Task goal –
Please give back only the lines below from the one containing "destruct (validate_logical_job spec)" to the one containing "destruct (validate_logical_job_objects spec", each repeated word for word, both ends included.

[Collected data entries]
(** A new job's roles all wait. *)
Lemma waiting_roles_lookup names name : name ∈ names → is_Some (waiting_roles names !! name).
Proof.
  intros Hin. unfold waiting_roles. apply elem_of_dom. rewrite dom_list_to_map_L.
  apply elem_of_list_to_set. apply list_elem_of_fmap. exists (name, Waiting). split; [done|].
  apply list_elem_of_fmap. eauto.
Qed.
Lemma insert_new_job_safe id definition names (k : fab JobId) :
  definition_ok definition → names = (definition_roles definition).*1 → safe k →
  safe (let* jobs := fget f_jobs in
    match jobs !! id with
    | Some _ => throw (DuplicateJob id)
    | None => insert_new_job id definition names;;; k
    end).
Proof.
  intros Hdef -> Hk n Hok. eapply safe_at_bind; [by apply safe_at_fget|]. intros ? n' _ _ [-> ->].
  destruct (f_jobs (nd_fabric n) !! id) as [|] eqn:Hj; [done|].
  eapply safe_at_bind with (φ := any); [|intros [] n' Hok' _ _; by apply Hk].
  apply safe_at_fmod; [done| | |done].
  - apply (keeps_at_set_job (E:=FabricError)). congruence.
  - apply jobs_ok_set_job; [apply Hok|]. split; simpl; [done|by apply waiting_roles_lookup|].
    intros. by rewrite lookup_empty in *.
Qed.
Lemma safe_submit_cooperative job : safe (submit_cooperative job).
Proof.
  unfold submit_cooperative, validate_cooperative_job.
  destruct (validate_role_graph_spec (cooperative_graph job) (cj_outputs job)) as [[-> Hwf]|[[e ->] _]];
    [|by intros n].
  apply safe_bind; [by apply safe_lift|]. intros _. apply insert_new_job_safe; [done| |safe].
  simpl. by rewrite <- list_fmap_compose.
Qed.
Lemma validation_error_total {A} (m : outcome PlanError A) φ :
  oresult m φ is_invalid → opost (validation_error m) (λ _, True).
Proof. destruct m as [a|[]| |]; simpl; try done. by intros [? ?]. Qed.
Lemma safe_submit_logical job : safe (submit_logical job).
Proof.
  unfold submit_logical. destruct (validate_logical_job_spec job) as [Hiff Hval].
  destruct (validate_logical_job job) as [[]|e| |] eqn:Hv; [|by destruct Hval as [? ->]; intros n|done..].
  apply safe_bind; [by apply safe_lift|]. intros _. apply safe_bind; [safe|]. intros objects.
  apply safe_bind.
  { eapply safe_lift, validation_error_total, validate_logical_job_objects_validates. }
  intros _. apply insert_new_job_safe; [by apply Hiff| |safe]. simpl. by rewrite <- list_fmap_compose.
Qed.
Lemma plan_yields scheduler resources topology spec objects :
  yields (plan scheduler resources topology spec objects) (λ _, True).
Proof.
  intros w. destruct (validate_logical_job_spec spec) as [Hiff Hval].
  pose proof (validate_logical_job_objects_validates spec objects) as Hvo.
  destruct (validate_logical_job spec) as [[]|e| |] eqn:Hok; try done;
    [|unfold plan, bind, lift; by rewrite Hok].
  destruct (validate_logical_job_objects spec objects) as [[]|e| |] eqn:Ho; try done;
    [|unfold plan, bind, lift; by rewrite Hok, Ho].
  eapply opost_mono; [|done]. eapply oresult_opost, plan_after_validation; [by apply Hiff|done].
Qed.
Lemma safe_plan_logical_job spec : safe (plan_logical_job spec).
Proof.
  unfold plan_logical_job. do 2 (apply safe_bind; [safe|intros ?]).
  eapply safe_fworld; [apply plan_yields|apply clock_plan].
Qed.
End executions.
#[export] Hint Resolve safe_begin_execution safe_renew_execution safe_complete_execution safe_reap
  safe_submit_cooperative safe_submit_logical safe_plan_logical_job : safe.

Exercise output –
  destruct (validate_logical_job spec) as [[]|e| |] eqn:Hok; try done;
    [|unfold plan, bind, lift; by rewrite Hok].
  destruct (validate_logical_job_objects spec objects) as [[]|e| |] eqn:Ho; try done;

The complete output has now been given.